Interpretive Summary: It is known that iceberg lettuce has much lower vitamin A, vitamin C, Calcium, and iron contents than leaf or romaine lettuce. This experiment was conducted to determine whether the low nutritional value is associated with the head structure. Nutritional content was generally higher in the outer leaves than in the inner leaves of a lettuce head. When we artificially kept the iceberg lettuce head open, its vitamin A, vitamin C, calcium, and iron contents were elevated to a level comparable to leaf or romaine lettuce. Conversely, when leaves of romaine lettuce were closed by tying with wire, its nutrient content was largely reduced. These results suggest that to a large extent the syntheses of these nutrients are light-dependent, the lower nutritional value of iceberg lettuce is due to the enclosure of its leaves in the head structure.

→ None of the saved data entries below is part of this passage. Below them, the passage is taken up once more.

(** A connection has one identity and pays for its anonymity.  From its admission
    with a permit, through any turns of its loop and anything the other tasks do, it
    holds the permit for its address exactly while it is unbound, and from the moment
    it is bound its player and its token never change. *)
Theorem connection_identity_and_permit (l0 l1 l2 : Loop)
  (Hwf : repo_wf (gw_store (lp_gw l0)))
  (Hnew : gw_auth (lp_gw l0) = auth_default) (Hpermit : lp_permit l0 = Some ip)
  (Hrun : star loop_step l0 l1) (Hlater : star loop_step l1 l2) :
  lp_permit l1 = (if is_authenticated (lp_gw l1) then None else Some ip) /\
  forall p, au_player (gw_auth (lp_gw l1)) = Some p ->
    au_player (gw_auth (lp_gw l2)) = Some p /\
    au_session_token (gw_auth (lp_gw l2)) = au_session_token (gw_auth (lp_gw l1)).
Proof.
  assert (Hinv : loop_inv l0).
  { unfold loop_inv, is_authenticated. by rewrite Hnew. }
  apply loop_run in Hrun as [Hinv1 _]; [|done]. split; [apply Hinv1|].
  by apply loop_run in Hlater as [_ ?].
Qed.

End Loop.

(* ------------------------------------------------------------------ *)
(** ** Relaying room events *)

Definition queued g : list Frame := items (ob_tx (gw_out g)).

Definition out_frame (m : OutboundMessage) : Frame :=
  match codec_encode (Codec := GameCodec) m with Ok f => f | Err _ => frame_new 0 [] end.
Definition event_frame (e : RoomEvent) : Frame := out_frame (room_event_message e).
Definition expired_frame : Frame :=
  out_frame (error_notification ERR_NOT_AUTHENTICATED (lit "会话无效或已过期")).

Lemma encode_out m : codec_encode (Codec := GameCodec) m = Ok (out_frame m).
Proof. unfold out_frame. by destruct m. Qed.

Technical Abstract: Crisphead lettuce has much lower vitamin A, vitamin C, calcium, and iron contents than leaf or romaine lettuce. This experiment was conducted to determine whether the low nutritional value is associated with the head structure. Heads of a crisphead lettuce cultivar 'Salinas' grown in the field were kept open by hand, while leaves of a romaine lettuce cultivar 'Lobjoits' were closed by typing with wire. These plants as well as the normal controls were analyzed for their nutritional contents. The content of vitamin A, Ca, and Fe was higher in the outer leaves than in the inner leaves of a normal lettuce head, while there was little difference in vitamin C content between the two classes of leaves. Artificially opening the lettuce head greatly increased its nutrient content to a level comparable to leaf or romaine lettuce. After the romaine lettuce leaves were closed, the levels of vitamin A and vitamin C dropped to a minimum and the contents of Ca and Fe were also largely reduced. These results suggest that the lower nutritional value of crisphead lettuce is due to the enclosure of its leaves in the head structure. The physiological basis of these findings and their implications for genetic improvement of the nutritional value of lettuce are discussed.